Portal Spraw Zagranicznych psz.pl




Portal Spraw Zagranicznych psz.pl

Serwis internetowy, z którego korzystasz, używa plików cookies. Są to pliki instalowane w urządzeniach końcowych osób korzystających z serwisu, w celu administrowania serwisem, poprawy jakości świadczonych usług w tym dostosowania treści serwisu do preferencji użytkownika, utrzymania sesji użytkownika oraz dla celów statystycznych i targetowania behawioralnego reklamy (dostosowania treści reklamy do Twoich indywidualnych potrzeb). Informujemy, że istnieje możliwość określenia przez użytkownika serwisu warunków przechowywania lub uzyskiwania dostępu do informacji zawartych w plikach cookies za pomocą ustawień przeglądarki lub konfiguracji usługi. Szczegółowe informacje na ten temat dostępne są u producenta przeglądarki, u dostawcy usługi dostępu do Internetu oraz w Polityce prywatności plików cookies

Akceptuję
Back Jesteś tutaj: Home Strefa wiedzy Polityka Konflikt słowacko-węgierski o mniejszości narodowe

Konflikt słowacko-węgierski o mniejszości narodowe


22 marzec 2011
A A A

Problem mniejszości węgierskiej na Słowacji formalnie istnieje od 1920 roku, kiedy to podpisano Traktat z Trianon, na mocy którego ogromna część terytorium węgierskiego wraz z 3 milionami Węgrów znalazła się pod zwierzchnictwem Słowacji (wtedy formalnie jeszcze Czechosłowacji) i Rumunii. Żeby zrozumieć źródła tego problemu należy jednak cofnąć się do dużo dawniejszych czasów, kiedy to Słowacja była częścią ogromnego imperium austro-węgierskiego. Polityka madziaryzacji, czyli przymusowego asymilowania mniejszości była stosowana przez długi czas, Słowacy, podobnie jak inne mniejszości, czuli się uciskani, a ich swobody były znacznie ograniczone.
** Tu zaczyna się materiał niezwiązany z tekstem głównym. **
(** What is read back: no member is undefined. *)
Fixpoint clean (v : jsval) : jsval :=
  match v with
  | VArr l => VArr (map clean l)
  | VObj l => VObj (omap (λ o, o) (map (λ '(k, v), match v with VUndefined => None | _ => Some (k, clean v) end) l))
  | _ => v
  end.

(** ** Reading back *)

Section reading.
Context (numberOf : string → jsnum).
Notation reads := (reads numberOf).
Notation wfVal := (wfVal numberOf).

Definition isWhite (c : ascii) : bool := (code c =? 32) || (code c =? 9) || (code c =? 10) || (code c =? 13).

Lemma skip_white ws s : str_all isWhite ws = true → skip (ws +:+ s) = skip s.
Proof.
  induction ws as [|c ws IH]; [done|]. cbn [str_all]. intros [Hc Hws]%andb_true_iff.
  rewrite string_app_cons. cbn [skip]. unfold isWhite in Hc. rewrite Hc. by apply IH.
Qed.

Lemma reads_white ws t w : str_all isWhite ws = true → reads t w → reads (ws +:+ t) w.
Proof.
  intros Hws Ht [|n] rest Hn Hs; [lia|]. rewrite string_length_app in Hn.
  rewrite string_app_assoc. cbn [parseValue]. rewrite skip_white by done.
  specialize (Ht (S n) rest ltac:(lia) Hs). cbn [parseValue] in Ht. exact Ht.
Qed.

(** Text that closes a block: white space and the bracket. *)
Definition closes (b : ascii) (X rest : string) : Prop := skip X = String b rest ∧ stops X.

Lemma reads_block_items (l : list jsval) ts X rest :
  l ≠ [] → Forall2 reads ts l → closes "]" X rest →
  ∀ n, (2 * String.length (joinWith "," ts) + 2 ≤ n)%nat →
  parseItems numberOf n (joinWith "," ts +:+ X) = Some (l, rest).
Proof.
  intros Hl Hr [HX HX']. revert ts Hl Hr. induction l as [|v l IH]; [done|]. intros ts _ Hr.
  inversion Hr as [|t ? ts' ? Ht Hts]; subst. intros [|n] Hn; [lia|]. cbn [parseItems]. destruct l as [|w l].
  - inversion Hts; subst. cbn [joinWith] in *. rewrite Ht by (done || lia). cbn [mbind option_bind]. by rewrite HX.
  - inversion Hts as [|t' ? ts'' ? Ht' Hts']; subst. rewrite joinWith_cons in *.
    rewrite !string_length_app in Hn. cbn [String.length] in Hn.
    rewrite !string_app_assoc. rewrite Ht by (done || lia). cbn [mbind option_bind].
    change ("," +:+ joinWith "," (t' :: ts'') +:+ X) with (String "," (joinWith "," (t' :: ts'') +:+ X)).
    change (skip (String "," ?x)) with (String "," x). cbn iota. change (Ascii.eqb "," ",") with true. cbn iota.
    by rewrite (IH (t' :: ts'')) by (done || lia).
Qed.

(** A member on its line. *)
Definition memberText (ws k t : string) : string := ws +:+ quoteText k +:+ ": " +:+ t.

Lemma parse_member ws k u w acc n X :
  str_all isWhite ws = true → reads u w → (2 * String.length u + 3 ≤ n)%nat → stops X → k ∉ map fst acc →
  parseMembers numberOf (S n) acc (memberText ws k u +:+ X)
  = match skip X with
    | String c r =>
        if Ascii.eqb c "," then parseMembers numberOf n (acc ++ [(k, w)]) r
        else if Ascii.eqb c "}" then Some (acc ++ [(k, w)], r) else None
    | EmptyString => None
    end.
Proof.
  intros Hws Hu Hn HX Hk. unfold memberText. rewrite !string_app_assoc. cbn [parseMembers].
  rewrite skip_white by done. rewrite quoteText_cons. rewrite skip_head by done.
  change (Ascii.eqb "034" "034") with true. cbn [negb]. rewrite parse_escapeText. cbn [mbind option_bind].
  change (": " +:+ u +:+ X) with (String ":" ((" " +:+ u) +:+ X)).
  change (skip (String ":" ?x)) with (String ":" x). cbn iota. change (Ascii.eqb ":" ":") with true. cbn [negb].
  rewrite (reads_white " " u w eq_refl Hu) by (done || (rewrite string_length_app; cbn [String.length]; lia)). cbn [mbind option_bind].
  by rewrite setEntry_new.
Qed.

Lemma reads_block_members ws (l : list (string * jsval)) ts X rest :
  str_all isWhite ws = true → l ≠ [] →
  Forall2 (λ t kv, ∃ u, t = memberText ws kv.1 u ∧ reads u kv.2) ts l → closes "}" X rest →
  ∀ n acc, (2 * String.length (joinWith "," ts) + 2 ≤ n)%nat → NoDup (map fst (acc ++ l)) →
  parseMembers numberOf n acc (joinWith "," ts +:+ X) = Some (acc ++ l, rest).
Proof.
  intros Hws Hl Hr [HX HX']. revert ts Hl Hr. induction l as [|[k w] l IH]; [done|]. intros ts _ Hr.
  inversion Hr as [|t ? ts' ? Ht Hts]; subst. destruct Ht as (u & -> & Hu). cbn [fst snd] in *.
  intros [|n] acc Hn Hnd; [lia|].
  assert (k ∉ map fst acc) as Hk.
  { rewrite map_app in Hnd. apply NoDup_app in Hnd as (_ & Hd & _). intros Hin. apply (Hd _ Hin). left. }
  assert (2 * String.length u + 3 ≤ n)%nat as Hlen.
  { destruct ts' as [|t' ts']; cbn [joinWith] in Hn; unfold memberText in Hn; rewrite ?string_length_app in Hn;
      pose proof (f_equal String.length (quoteText_cons k "")) as E; rewrite !string_length_app in E;
      cbn [String.length] in *; lia. }
  destruct l as [|kv l].
  - inversion Hts; subst. cbn [joinWith]. rewrite (parse_member ws k u w) by done. by rewrite HX.
  - inversion Hts as [|t' ? ts'' ? Ht' Hts']; subst. rewrite joinWith_cons in *.
    rewrite !string_length_app in Hn. cbn [String.length] in Hn.
    rewrite !string_app_assoc. rewrite (parse_member ws k u w) by done.
    change ("," +:+ joinWith "," (t' :: ts'') +:+ X) with (String "," (joinWith "," (t' :: ts'') +:+ X)).
    change (skip (String "," ?x)) with (String "," x). cbn iota. change (Ascii.eqb "," ",") with true. cbn iota.
    rewrite (IH (t' :: ts'')); [by rewrite <- app_assoc | done | done | lia | by rewrite <- app_assoc].
Qed.

(** A block that is not empty starts with something else than its bracket. *)
Definition headed (t : string) : Prop := ∃ c r, t = String c r ∧ headOk c = true.

Lemma block_starts ws t ts X :
  str_all isWhite ws = true → headed t →
  ∃ c r, skip (joinWith "," ((ws +:+ t) :: ts) +:+ X) = String c r ∧ Ascii.eqb c "]" = false ∧ Ascii.eqb c "}" = false.
Proof.
  intros Hws (c & r & -> & Hc).
  assert (∃ r', joinWith "," ((ws +:+ String c r) :: ts) +:+ X = ws +:+ String c r') as [r' ->].
  { destruct ts as [|u ts]; [cbn [joinWith]|rewrite joinWith_cons]; rewrite !string_app_assoc; by eexists. }
  exists c, r'. rewrite skip_white, skip_head by done. split; [done|].
  unfold headOk in Hc. rewrite !andb_true_iff, !negb_true_iff in Hc. tauto.
Qed.

Lemma closes_block b ind rest :
  str_all isWhite ind = true → headOk b = false → isWhite b = false → closes b (lineFeed +:+ ind +:+ String b rest) rest.
Proof.
  intros Hi _ Hb. split; [|done].
  change (lineFeed +:+ ind +:+ String b rest) with (String "010" (ind +:+ String b rest)).
  change (skip (String "010" ?x)) with (skip x). rewrite skip_white by done.
  cbn [skip]. unfold isWhite in Hb. by rewrite Hb.
Qed.

Lemma white_line ind : str_all isWhite ind = true → str_all isWhite (lineFeed +:+ ind +:+ "  ") = true.
Proof. intros Hi. rewrite !str_all_app, Hi. done. Qed.
Lemma white_indent ind : str_all isWhite ind = true → str_all isWhite (ind +:+ "  ") = true.
Proof. intros Hi. by rewrite str_all_app, Hi. Qed.

(** The brackets of a block, read by [parseValue]. *)
Lemma parse_open op n s :
  op = "["%char ∨ op = "{"%char →
  parseValue numberOf (S n) (String op s)
  = match skip s with
    | String d r' =>
        if Ascii.eqb op "[" then if Ascii.eqb d "]" then Some (VArr [], r') else '(l, r) ← parseItems numberOf n s; Some (VArr l, r)
        else if Ascii.eqb d "}" then Some (VObj [], r') else '(l, r) ← parseMembers numberOf n [] s; Some (VObj l, r)
    | EmptyString => None
    end.
Proof. intros [-> | ->]; reflexivity. Qed.

Lemma block_cons op cl ind t ts rest :
  block op cl ind (t :: ts) +:+ rest
  = op +:+ joinWith "," (((lineFeed +:+ ind +:+ "  ") +:+ t) :: ((λ t, (lineFeed +:+ ind +:+ "  ") +:+ t) <$> ts)) +:+ lineFeed +:+ ind +:+ cl +:+ rest.
Proof. unfold block. rewrite fmap_cons. generalize (lineFeed +:+ ind +:+ "  "). intros ws. by rewrite !(string_app_assoc _ _ rest). Qed.

Lemma reads_array_block ind l ts :
  str_all isWhite ind = true → Forall headed ts → Forall2 reads ts l → reads (block "[" "]" ind ts) (VArr l).
Proof.
  intros Hi Hh Hr [|n] rest Hn Hs; [lia|]. destruct ts as [|t ts].
  { inversion Hr; subst. reflexivity. }
  rewrite block_cons. unfold block in Hn. rewrite !string_length_app in Hn. cbn [String.length fmap list_fmap] in Hn.
  change ("[" +:+ ?x) with (String "[" x). rewrite parse_open by auto. inversion Hh as [|? ? Ht _]; subst.
  destruct (block_starts (lineFeed +:+ ind +:+ "  ") t ((λ t, (lineFeed +:+ ind +:+ "  ") +:+ t) <$> ts)
    (lineFeed +:+ ind +:+ "]" +:+ rest) (white_line _ Hi) Ht) as (c & r & -> & Hc & _).
  rewrite Hc. change (Ascii.eqb "[" "[") with true. cbn iota.
  rewrite (reads_block_items l _ _ rest); [done| | | |].
  - intros ->. inversion Hr.
  - change (((lineFeed +:+ ind +:+ "  ") +:+ t) :: ?k) with ((λ t, (lineFeed +:+ ind +:+ "  ") +:+ t) <$> t :: ts).
    apply Forall2_fmap_l. eapply Forall2_impl; [exact Hr|]. intros t' w. by apply reads_white, white_line.
  - by apply closes_block.
  - unfold lineFeed in *. lia.
Qed.

Lemma reads_object_block ind (l : list (string * jsval)) ts :
  str_all isWhite ind = true → NoDup (map fst l) →
  Forall2 (λ t kv, ∃ u, t = quoteText kv.1 +:+ ": " +:+ u ∧ reads u kv.2) ts l → reads (block "{" "}" ind ts) (VObj l).
Proof.
  intros Hi Hnd Hr [|n] rest Hn Hs; [lia|]. destruct ts as [|t ts].
  { inversion Hr; subst. reflexivity. }
  rewrite block_cons. unfold block in Hn. rewrite !string_length_app in Hn. cbn [String.length fmap list_fmap] in Hn.
  change ("{" +:+ ?x) with (String "{" x). rewrite parse_open by auto.
  assert (headed t) as Ht.
  { inversion Hr as [|? ? ? ? (u & -> & _) _]; subst. eexists _, _. split; [reflexivity|done]. }
  destruct (block_starts (lineFeed +:+ ind +:+ "  ") t ((λ t, (lineFeed +:+ ind +:+ "  ") +:+ t) <$> ts)
    (lineFeed +:+ ind +:+ "}" +:+ rest) (white_line _ Hi) Ht) as (c & r & -> & _ & Hc).
  rewrite Hc. change (Ascii.eqb "{" "[") with false. cbn iota.
  rewrite (reads_block_members (lineFeed +:+ ind +:+ "  ") l _ _ rest); [done| | | | | |done].
  - by apply white_line.
  - intros ->. inversion Hr.
  - change (((lineFeed +:+ ind +:+ "  ") +:+ t) :: ?k) with ((λ t, (lineFeed +:+ ind +:+ "  ") +:+ t) <$> t :: ts).
    apply Forall2_fmap_l. eapply Forall2_impl; [exact Hr|]. intros t' w (u & -> & Hu). by exists u.
  - by apply closes_block.
  - unfold lineFeed in *. lia.
Qed.

(** ** The round trip *)

(** JSON data, members that are undefined apart. *)
Fixpoint plain (v : jsval) : Prop :=
  match v with
  | VUndefined | VOther _ => False
  | VNum n => isFinite n = true ∧ numOk numberOf n
  | VArr l => Forall id (map plain l)
  | VObj l => NoDup (map fst l) ∧ Forall id (map (λ kv, kv.2 = VUndefined ∨ plain kv.2) l)
  | _ => True
  end.

Lemma plain_arr l : plain (VArr l) ↔ Forall plain l.
Proof. cbn [plain]. by rewrite Forall_map. Qed.
Lemma plain_obj l : plain (VObj l) ↔ NoDup (map fst l) ∧ Forall (λ kv, kv.2 = VUndefined ∨ plain kv.2) l.
Proof. cbn [plain]. by rewrite Forall_map. Qed.

Definition cleanMember (kv : string * jsval) : option (string * jsval) :=
  match kv.2 with VUndefined => None | _ => Some (kv.1, clean kv.2) end.
Definition memberOf (ind : string) (kv : string * jsval) : option string :=
  (λ t, quoteText kv.1 +:+ ": " +:+ t) <$> jsonText (ind +:+ "  ") kv.2.

Lemma clean_obj l : clean (VObj l) = VObj (omap cleanMember l).
Proof. cbn [clean]. f_equal. induction l as [|[k v] l IH]; [done|]. cbn. rewrite IH. unfold cleanMember. cbn. by destruct v. Qed.
Lemma jsonText_obj ind l : jsonText ind (VObj l) = Some (block "{" "}" ind (omap (memberOf ind) l)).
Proof.
  cbn [jsonText]. do 2 f_equal. induction l as [|[k v] l IH]; [done|]. cbn. rewrite IH. unfold memberOf. cbn.
  by destruct (jsonText _ v).
Qed.

Lemma omap_fst (l : list (string * jsval)) k : k ∈ map fst (omap cleanMember l) → k ∈ map fst l.
Proof.
  intros ([k' v'] & -> & ([j v] & Hin & E)%list_elem_of_omap)%list_elem_of_fmap. apply list_elem_of_fmap. exists (j, v).
  split; [|done]. unfold cleanMember in E. cbn in E. destruct v; by simplify_eq.
Qed.

Lemma json_reads v : plain v → ∀ ind, str_all isWhite ind = true → ∃ t, jsonText ind v = Some t ∧ headed t ∧ reads t (clean v).
Proof.
  induction v as [| |b|n|s|l IH|l IH|tx] using jsval_rec'; intros Hp ind Hi; try done.
  - eexists. split; [done|]. split; [by eexists _, _|]. apply reads_null.
  - eexists. split; [done|]. split; [destruct b; by eexists _, _|]. apply reads_bool.
  - destruct Hp as [Hf Hn]. cbn [jsonText]. rewrite Hf. eexists. split; [done|]. split; [|by apply reads_num].
    destruct (numberText_head _ (proj1 Hn) (proj1 (proj2 Hn))) as (c & r & -> & Hc & _). by eexists _, _.
  - eexists. split; [done|]. split; [by eexists _, _|]. apply reads_text.
  - apply plain_arr in Hp.
    assert (Forall2 (λ t w, headed t ∧ reads t w) (map (λ v, default "null" (jsonText (ind +:+ "  ") v)) l) (map clean l)) as Hl.
    { clear -IH Hp Hi. induction l as [|v l IHl]; [constructor|].
      inversion IH as [|? ? Hv IH']; inversion Hp as [|? ? Hv' Hp']; subst. cbn [map]. constructor; [|by apply IHl].
      destruct (Hv Hv' _ (white_indent _ Hi)) as (t & -> & Hh & Hr). done. }
    eexists. split; [reflexivity|]. split; [by unfold block; case_match; eexists _, _|].
    apply reads_array_block; [done| |].
    + eapply Forall2_Forall_l; [exact Hl|]. apply Forall_forall. by intros ? _ ? [].
    + eapply Forall2_impl; [exact Hl|]. by intros ? ? [].
  - apply plain_obj in Hp as [Hnd Hp]. rewrite jsonText_obj, clean_obj. eexists. split; [reflexivity|].
    split; [by unfold block; case_match; eexists _, _|]. apply reads_object_block; [done|..].
    + clear -Hnd. induction l as [|[k v] l IHl]; [constructor|]. inversion Hnd as [|? ? Hk Hnd']; subst.
      cbn [omap list_omap cleanMember]. unfold cleanMember at 1. cbn. destruct v; try (by apply IHl); cbn; constructor; try (by apply IHl);
        intros Hin; apply Hk; by apply omap_fst.
    + clear Hnd. induction l as [|[k v] l IHl]; [constructor|]. inversion IH as [|? ? Hv IH']; inversion Hp as [|? ? Hv' Hp']; subst.
      cbn [snd] in *. destruct Hv' as [->|Hv']; [by apply IHl|]. destruct (Hv Hv' _ (white_indent _ Hi)) as (t & E & Hh & Hr).
      assert (cleanMember (k, v) = Some (k, clean v)) as Ec by (by destruct v).
      cbn [omap list_omap]. unfold memberOf at 1. cbn [snd fst]. rewrite E, Ec. cbn [fmap option_fmap option_map]. constructor; [|by apply IHl].
      by exists t.
Qed.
Kiedy część terytorium węgierskiego znalazło się pod zwierzchnictwem Czechosłowacji rząd tego kraju zaczął stosować politykę resłowakizacji, analogiczną do wcześniejszej polityki madziaryzacji, mającą na celu przywrócenie lub wykształcenie tożsamości słowackiej w mieszkańcach południowej części kraju. Drugim powodem, dla którego polityka resłowakizacji cieszyła się popularnością, były rewizjonistyczne roszczenia węgierskie – rząd w Budapeszcie uważał postanowienia z Trianon za niesprawiedliwe i niemożliwe do zaakceptowania.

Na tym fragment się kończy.